В комнате было теплее, и Нострадамус заметил, что дрожь, которая била девушку весь путь сюда, стала понемногу пропадать.
– Я велю фрейлинам сделать тебе чай. Ты согреешься, переоденешься и ляжешь спать, ― сказал мужчина, и дочь королевы кивнула. Нострадамус встал, и Серсея украдкой оглядела комнату. Новое белье, чистый пол ― ничто не указывала на то, что тут произошло несколько часов назад.
Пока ей делали чай, Камила помогла принцессе умыться теплой водой, капнула немного мятных духов за уши, чтобы приятный запах обволок сознание, сняла все украшения, в которых вчера заснула девушка, переоделась в ночную рубашку. Руки у Камилы были тёплые, а движения плавные и мягкие, и Серсея снова почувствовала, как её клонит в сон.
Нострадамус сидел чуть поодаль и приблизился только когда другая Камила принесла чай. Он обвел пальцами отпечаток ожерелья на шее, который впился в нежную кожу, пока девушка спала.
– Туда добавили немного боярышника, для успокоения, ― сказал Камила шепотом, и Нострадамус кивнул, после чего фрейлина плотно закрыла шторы и вышла. Серсея пила медленно, и, кажется, всё ещё была немного не в себе.
– Я не должен был так тебя пугать, ― извиняющимся тоном произнес мужчина, поглаживая девушку по спутанным, мягким волосам. Но Серсея посмотрела на мужа серьезно, своими зелёными, почти змеиными глазами. Её тонкие пальцы робко, почти не касаясь, скользнули по неровному шраму на шее, и королевская кобра покачала головой:
– Я рада, что ты, несмотря на всё, пришел ко мне.

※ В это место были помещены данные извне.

(* ===== verification/Drafts.v ===== *)
(** * Settings drafts: what changed, what to send, and the draft hook
    (soc/pages/settings-dirty.ts, soc/hooks/useDirtyDraft.ts) *)

From S2P Require Import Prelude JsValue.
From Stdlib Require Import Ascii.
Local Open Scope Z_scope.

(** ** The changed keys *)
Definition PrefsRecord := list (string * jsval).

Definition NON_EDITABLE_KEYS : list string := ["sources"; "setup_complete"].

(** [o[k]]; an absent key reads [undefined]. The keys are the ones of a preferences document: under the name of a member
    every object inherits ([constructor], [__proto__]) the code reads that member, which is left out. *)
Definition prop_of (o : PrefsRecord) (k : string) : jsval := default VUndef (get_own o k).

Definition is_undef (v : jsval) : bool := match v with VUndef => true | _ => false end.

Definition key_changed (draft saved : PrefsRecord) (k : string) : bool :=
  let dv := prop_of draft k in
  let sv := prop_of saved k in
  negb (bool_decide (k ∈ NON_EDITABLE_KEYS)) && negb (is_undef dv && is_undef sv)
  && negb (deepEqual dv sv).

(** The result is a JS Set: its keys in insertion order. *)
Definition changedKeys (draft saved : option PrefsRecord) : list string :=
  match draft, saved with
  | Some draft, Some saved =>
      List.filter (key_changed draft saved) (js_set (draft.*1 ++ saved.*1))
  | _, _ => []
  end.

Definition changedPatch (draft saved : option PrefsRecord) : PrefsRecord :=
  match draft with
  | None => []
  | Some d =>
      omap (λ k, let v := prop_of d k in if is_undef v then None else Some (k, v))
        (changedKeys draft saved)
  end.

Definition isDirty (draft saved : option PrefsRecord) : bool :=
  (0 <? length (changedKeys draft saved))%nat.

(** [SECTION_KEYS[sectionId]] is the sections' own table, an argument here. *)
Definition sectionChangedKeys (owned : option (list string)) (changed : list string) : list string :=
  match owned with
  | None => []
  | Some owned => List.filter (λ k, bool_decide (k ∈ changed)) owned
  end.

Definition sectionIsDirty (owned : option (list string)) (changed : list string) : bool :=
  (0 <? length (sectionChangedKeys owned changed))%nat.

(** ** Counting changed values *)
Definition BOOKKEEPING_LEAVES : list string := ["created_at"; "updated_at"].

(** A JS [Map] as its entries in insertion order; [set] of a known key replaces in place. *)
Fixpoint map_set {A} (m : list (string * A)) (k : string) (v : A) : list (string * A) :=
  match m with
  | [] => [(k, v)]
  | (k', v') :: m' => if String.eqb k' k then (k, v) :: m' else (k', v') :: map_set m' k v
  end.

Fixpoint map_get {A} (m : list (string * A)) (k : string) : option A :=
  match m with
  | [] => None
  | (k', v') :: m' => if String.eqb k' k then Some v' else map_get m' k
  end.

Definition itemKey (item : jsval) : option string :=
  match item with
  | VObj fs =>
      match prop_of fs "id" with
      | VStr (String _ _ as s) => Some s
      | _ => match prop_of fs "name" with
             | VStr (String _ _ as s) => Some s
             | _ => None
             end
      end
  | _ => None
  end.

(** The keys of [keyedItems], in order: [None] when some item has none or repeats one. *)
Fixpoint item_keys (items : list jsval) : option (list string) :=
  match items with
  | [] => Some []
  | item :: items' =>
      match itemKey item, item_keys items' with
      | Some k, Some ks => if bool_decide (k ∈ ks) then None else Some (k :: ks)
      | _, _ => None
      end
  end.

Definition keyedItems (items : list jsval) : option (list (string * jsval)) :=
  match items with
  | [] => None
  | _ => (λ ks, zip ks items) <$> item_keys items
  end.

(** [path.replace(/\[[^\]]*\]/g, '')] *)
Fixpoint after_bracket (s : string) : option string :=
  match s with
  | EmptyString => None
  | String c s' => if Ascii.eqb c "]"%char then Some s' else after_bracket s'
  end.

Fixpoint strip_brackets (fuel : nat) (s : string) : string :=
  match fuel, s with
  | S fuel', String c s' =>
      if Ascii.eqb c "["%char
      then match after_bracket s' with
           | Some rest => strip_brackets fuel' rest
           | None => String c (strip_brackets fuel' s')
           end
      else String c (strip_brackets fuel' s')
  | _, _ => EmptyString
  end.

(** [s.split('.')] *)
Fixpoint split_dots (s : string) : list string :=
  match s with
  | EmptyString => [""]
  | String c s' =>
      if Ascii.eqb c "."%char then "" :: split_dots s'
      else match split_dots s' with
           | [] => [String c ""]
           | w :: ws => String c w :: ws
           end
  end.

Definition leafName (path : string) : string :=
  default "" (last (List.filter (λ w, negb (String.eqb w ""))
                      (split_dots (strip_brackets (String.length path) path)))).

Fixpoint flattenLeaves (value : jsval) (path : string) (out : list (string * jsval))
    {struct value} : list (string * jsval) :=
  match value with
  | VUndef => out
  | VObj [] => map_set out path (VObj [])
  | VObj fs =>
      (fix fields (fs : list (string * jsval)) out :=
         match fs with
         | [] => out
         | (k, v) :: fs' =>
             fields fs' (flattenLeaves v (if String.eqb path "" then k else path +:+ "." +:+ k) out)
         end) fs out
  | VArr items =>
      match items, item_keys items with
      | _ :: _, Some ks =>
          (fix walk (items : list jsval) (ks : list string) out :=
             match items, ks with
             | item :: items', k :: ks' =>
                 walk items' ks' (flattenLeaves item (path +:+ "[" +:+ k +:+ "]") out)
             | _, _ => out
             end) items ks out
      | _, _ => map_set out path value
      end
  | _ => map_set out path value
  end.

Definition isEmptyContainer (v : jsval) : bool :=
  match v with VArr [] | VObj [] => true | _ => false end.

Definition is_null (v : jsval) : bool := match v with VNull => true | _ => false end.

(** [a ?? b] *)
Definition nullish (a b : jsval) : jsval := match a with VUndef | VNull => b | _ => a end.

(** Whether the loop of [changedValueCount] counts this path. *)
Definition path_counts (before after : list (string * jsval)) (path : string) : bool :=
  let was := nullish (default VUndef (map_get before path)) VNull in
  let now := nullish (default VUndef (map_get after path)) VNull in
  if deepEqual was now then false
  else if bool_decide (leafName path ∈ BOOKKEEPING_LEAVES) then false
  else if is_null was || is_null now then
    let present := nullish was now in
    let other := if is_null was then before else after in
    negb (isEmptyContainer present &&
          existsb (λ e, String.prefix (path +:+ "[") e.1 || String.prefix (path +:+ ".") e.1) other)
  else true.

Definition key_value_count (draft saved : PrefsRecord) (key : string) : nat :=
  let before := flattenLeaves (prop_of saved key) key [] in
  let after := flattenLeaves (prop_of draft key) key [] in
  let count := length (List.filter (path_counts before after) (js_set (before.*1 ++ after.*1))) in
  Nat.max count 1.

Definition changedValueCount (draft saved : option PrefsRecord) : nat :=
  match draft, saved with
  | Some d, Some s => sum_list (key_value_count d s <$> changedKeys draft saved)
  | _, _ => 0
  end.

(** ** [useDirtyDraft]

    Each operation finds the hook rendered after the one before it: several in one batch of React, which all see the
    values of the last render, are left out. *)

(** [clone]: a JSON round trip. It drops [undefined] fields and writes [null] for an
    [undefined] item. *)
Fixpoint json_clone (v : jsval) : jsval :=
  match v with
  | VArr items =>
      VArr ((fix go (l : list jsval) :=
               match l with
               | [] => []
               | VUndef :: l' => VNull :: go l'
               | x :: l' => json_clone x :: go l'
               end) items)
  | VObj fs =>
      VObj ((fix go (fs : list (string * jsval)) :=
               match fs with
               | [] => []
               | (_, VUndef) :: fs' => go fs'
               | (k, x) :: fs' => (k, json_clone x) :: go fs'
               end) fs)
  | _ => v
  end.

Record DirtyDraft := mkDraft { dd_saved : jsval; dd_draft : jsval; dd_seeded : jsval }.

Definition useDirtyDraft_init (initial : jsval) : DirtyDraft :=
  mkDraft (json_clone initial) (json_clone initial) initial.

Definition dd_dirty (s : DirtyDraft) : bool := negb (deepEqual (dd_draft s) (dd_saved s)).

(** The effect on a new [initial]. *)
Definition reseed (initial : jsval) (s : DirtyDraft) : DirtyDraft :=
  if deepEqual initial (dd_seeded s) then s
  else mkDraft (json_clone initial)
         (if dd_dirty s then dd_draft s else json_clone initial) initial.

Definition setDraft (next : jsval) (s : DirtyDraft) : DirtyDraft :=
  mkDraft (dd_saved s) next (dd_seeded s).

(** [{ ...prev, ...patch }] *)
Definition spread (a b : list (string * jsval)) : list (string * jsval) :=
  foldl (λ m kv, map_set m kv.1 kv.2) a b.

Definition update (patch : list (string * jsval)) (s : DirtyDraft) : DirtyDraft :=
  setDraft (match dd_draft s with VObj fs => VObj (spread fs patch) | _ => VObj patch end) s.

Definition reset (s : DirtyDraft) : DirtyDraft := setDraft (json_clone (dd_saved s)) s.

Definition commit_draft (next : jsval) (s : DirtyDraft) : DirtyDraft :=
  let value := json_clone (match next with VUndef => dd_draft s | _ => next end) in
  mkDraft value (json_clone value) (dd_seeded s).

Inductive draft_op :=
  | DReseed (initial : jsval)
  | DSet (next : jsval)
  | DUpdate (patch : list (string * jsval))
  | DReset
  | DCommit (next : jsval).

Definition run_draft (o : draft_op) (s : DirtyDraft) : DirtyDraft :=
  match o with
  | DReseed i => reseed i s
  | DSet v => setDraft v s
  | DUpdate p => update p s
  | DReset => reset s
  | DCommit v => commit_draft v s
  end.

Нострадамус усмехнулся и уткнулся носом ей в висок. Коснулся губами золотистой пряди.
– Кроме тебя, мне некуда идти. И никуда не хочется.
========== двадцать шесть. мы можем просто закопать ее ==========
– Ваша Светлость!
Габриель ворвался в комнату принцессы, заставив ту едва ли не подпрыгнуть в кресле. Юноша выглядел взъерошенным и взволнованным, чем немало удивил Серсею ― обычно тот себе такого не позволял. Наемник наспех поклонился и уже открыл было рот, чтобы доложить о причине своего прихода без лишних вопросов, как его прервали.
– Простите, что я не смогла его остановить, ― заявила Камила, появляясь следом за наёмником и метая в него ненавистный взгляд. Серсею это позабавило.
– Это срочно, ― не обращая внимания на исходящую от Камилы ненависти, твёрдо произнёс юноша.
– Выйди, ― приказала Серсея. Камила неодобрительно качнула головой, но только принцесса недовольно мотнула головой, как фрейлина была вынуждена удалиться. Серсея понадеялась, что она не побежит докладывать о приходе Габриеля королю, королеве или Нострадамусу. Это ещё хорошо, что Франциск уже уехал. ― Габриель, что такое?
– Помните, Вы сказали, что некая девушка сбежала из темницы?
Серсея кивнула. Конечно, когда она пришла в себя, Нострадамус рассказал ей, кто именно и при каких обстоятельствах ранил его. Она тут же велела наёмникам Габриеля найти беглянку, а тем, кто находился в замке, ещё тщательнее охранять детей и королеву ― неизвестно, что могла учудить безумная дочь Екатерины.
– Да, а что? Нашли её? ― деловито поинтересовалась принцесса. Нострадамус просил её не отдавать приказа об убийстве Клариссы, было видно, что мужчина глубоко сочувствует несчастной девушке, и Серсея велела наемникам постараться привести её живой. Но из памяти у неё так и не вышло то, каким она нашла своего мужа. А если бы Нострадамус умер? Мысли об этом приводили Серсею в два состояния ― злость и слёзы. Прорицатель, видя это, велел жене не думать о случившемся ― до родов осталось чуть меньше четырёх месяцев, и Нострадамус хотел, чтобы всё это время его жена находилась в покое и была максимально собранной. Поэтому она сказала, что надо постараться доставить Клариссу живой, но если она погибнет ― ничего страшного. Габриель понял её приказ, кроме того, она ничего от него не скрывала ― ни слова мужа, ни свои собственные ощущения и мотивы.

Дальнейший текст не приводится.